He said: 'I commend their actions very highly.'

The inquest heard that Mr Sparks, who was married, and Mr Hemsley had been surfing for four years, were intermediate level surfers and normally went to the west coast to surf.

They had chosen to go Lowestoft after visiting a website and seeing what the conditions were like.

They had decided to stay close to the lifeguard station on South Beach when they went out.

During the inquest Det Insp Angus Moir, of Lowestoft police station and also captain of the Lowestoft Volunteer Lifeguard Corps, described the conditions on the day of Mr Sparks's death.

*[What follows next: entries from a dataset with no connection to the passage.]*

(* ===== verification/WorkerJournal.v ===== *)
(** * The worker's durable journal

    [src/crates/alloyport-worker/src/journal.rs] and its SQLite adapter
    [adapters/sqlite/attempt_store/*.rs]: attempt lifecycle, outbox,
    device leases.  Each table is a finite map on its primary key; an
    operation is one immediate transaction, so it either returns the new
    journal or an error that leaves the journal as it was.  Values stored
    as JSON are compared as values: the serializer is a function of the
    value and loses nothing of these types.  The
    constraints of the schema that the statements rely on (primary keys,
    the reference of a delivery to its message with its cascade, the unique
    index of active leases) are written out in the operations.  Storage
    failures abort the transaction, so they only add steps that change
    nothing. *)

From stdpp Require Import base strings gmap list sorting numbers sets.
From S2P Require Import Prelude Digest Identity Vocabulary.

Local Open Scope N_scope.

(** [enum LocalAttemptPhase], [#[repr(i64)]]. *)
Inductive LocalAttemptPhase := PhaseAccepted | PhaseRunning | PhaseFinished.

#[export] Instance LocalAttemptPhase_eq_dec : EqDecision LocalAttemptPhase.
Proof. solve_decision. Defined.

(** [struct StoredFinished]. *)
Record StoredFinished := MkFinished {
  sf_outcome : AttemptOutcome;
  sf_exit_code : option Z;
  sf_elapsed_ms : N;
  sf_receipt : option ArtifactDescriptor;
  sf_stdout : option ArtifactDescriptor;
  sf_stderr : option ArtifactDescriptor;
  sf_detail : string;
}.

(** [enum WorkerOutboxPayload]. *)
Inductive WorkerOutboxPayload :=
| AssignmentAccepted (assignment_id : AssignmentId) (attempt_id : AttemptId) (already_known : bool)
| AssignmentRejected (assignment_id attempt_id : string) (reason : RejectionReason)
    (detail : string)
| ExecutionStarted (assignment_id : AssignmentId) (attempt_id : AttemptId)
| ExecutionFinished (assignment_id : AssignmentId) (attempt_id : AttemptId)
    (finished : StoredFinished)
| CancellationAcknowledged (assignment_id : AssignmentId) (attempt_id : AttemptId)
    (already_terminal : bool).

#[export] Instance StoredFinished_eq_dec : EqDecision StoredFinished.
Proof. solve_decision. Defined.
#[export] Instance WorkerOutboxPayload_eq_dec : EqDecision WorkerOutboxPayload.
Proof. solve_decision. Defined.

(** [struct WorkerOutboxMessage]. *)
Record WorkerOutboxMessage := MkMessage {
  om_message_id : string;
  om_attempt_id : string;
  om_payload : WorkerOutboxPayload;
}.

(** [struct LocalAttemptRecord]. *)
Record LocalAttemptRecord := MkLocalAttempt {
  la_assignment : AssignmentContract;
  la_phase : LocalAttemptPhase;
  la_admitted_at_ms : N;
  la_updated_at_ms : N;
  la_finished : option StoredFinished;
}.

Inductive StoreAdmissionOutcome := AdmissionInserted | AdmissionDuplicate.
Inductive StoreOutboxOutcome := OutboxInserted | OutboxDuplicate.
Inductive DeviceLeaseOutcome := LeaseAcquired | LeaseDuplicate.
Inductive DeviceReleaseOutcome := LeaseReleased | LeaseAlreadyReleased.
Inductive DevicePreflightOutcome := PreflightRecorded | PreflightDuplicate.
Lemma observe_keeps o c : keeps c (committed c (observe_attempt o c)).
Proof.
  destruct (observe_attempt o c) as [[d c']|] eqn:E; [|apply keeps_refl]. cbn. unfold observe_attempt in E.
  set (k := as_str (ov_attempt_id o)) in *. apply result_bind_Ok in E as (s & Hs & E).
  apply assignment_identity_Ok in Hs as (r & Hr & _ & _ & <-).
  apply result_bind_Ok in E as (class & Hclass%classify_Ok & E).
  apply result_bind_Ok in E as ([d0 c1] & H1 & E). apply result_bind_Ok in E as (t & _ & E%Ok_inj).
  apply pair_equal_spec in E as [<- <-].
  destruct class as [s| | |d].
  - destruct Hclass as [Htarget Ht]. apply result_bind_Ok in H1 as (t' & _ & E%Ok_inj).
    apply pair_equal_spec in E as [<- <-].
    destruct (transition_allowed_spec _ _ Ht) as (Hstep & Hs1 & Hs2 & N1 & N2 & N3).
    intros Hinv. pose proof (ci_attempt _ Hinv _ _ Hr) as [A1 A2 A3 A4 A5 A6 A7 A8]. revert Hinv.
    set (x := MkObservationRow _ _ _ _ _).
    eapply (touched_keeps k r (moved r s t') _ [x]); [exact Hr| | | |].
    + constructor; cbn; try done.
      * by apply (alter_insert_found (fun row => moved row s t')).
      * by intros y ->%list_elem_of_singleton.
    + apply moved_after. by apply rtc_once.
    + intros l Hl. exists l. by rewrite Hl.
    + assert (ar_state r <> State.Finished) as Hnf
        by (intros Hf; rewrite Hf in Hstep; by destruct s).
      constructor; cbn; try done.
      * by rewrite Hs2, <-A3, Hs1.
      * intros l Hl He. specialize (A5 l Hl He). by rewrite (lifecycle_step_not_final _ _ Hstep) in A5.
      * split.
        -- intros ->. exists x. rewrite elem_of_app, list_elem_of_singleton. split; [by right|].
           split; [done|]. split; [done|]. cbn. destruct (ov_observation o); cbn in Htarget; try done.
           by eexists.
        -- intros (y & Hy & Hf). rewrite elem_of_app, list_elem_of_singleton in Hy. destruct Hy as [Hy| ->].
           ++ destruct Hnf. apply A7. by exists y.
           ++ destruct Hf as (_ & _ & f & Hf). cbn in Hf. rewrite Hf in Htarget. by injection Htarget.
      * by intros [].
  - apply result_bind_Ok in H1 as (c2 & Hexp & E%Ok_inj). apply pair_equal_spec in E as [<- <-].
    eapply keeps_trans; [by eapply expire_one_keeps|]. pose proof (expire_one_row _ _ _ _ _ Hexp Hr) as [T1 _ _ _ _ _].
    eapply observation_keeps; cbn; [rewrite T1; apply lookup_insert_eq|]. by intros (_ & Hd & _).
  - apply Ok_inj, pair_equal_spec in H1 as [<- <-].
    eapply observation_keeps; cbn; [exact Hr|]. by intros (_ & Hd & _).
  - apply Ok_inj, pair_equal_spec in H1 as [<- <-].
    eapply observation_keeps; cbn; [exact Hr|]. intros (_ & _ & f & Hf). cbn in Hf. by rewrite Hf in Hclass.
Qed.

He said 'It was an exceptionally powerful surf that day.'

The inquest heard a toxicology report showed Mr Sparks's had no illegal substances or alcohol in his system.

He could have drowned in the space of two or three minutes.

Mr Sparks had not been wearing a helmet when he went out to sea – even though his surf board did have advice on it saying a helmet should be used.

The inquest heard that Waveney District Council had done everything in its power to make the beach and sea safe, including putting up warning signs.

There were plans, however, for the use of helmets while surfing to be promoted and two defibrilators are due to be installed at the lifeguard station.

But the inquest was told that despite every measure, surfing was a hazardous activity.

David Gallagher, who oversees lifeguards for the council, said: 'In this case people put themselves in harm's way; that is a risk people are prepared to take.'

Dr Dean, recording a verdict of accidental death, said: 'This was a freak accident.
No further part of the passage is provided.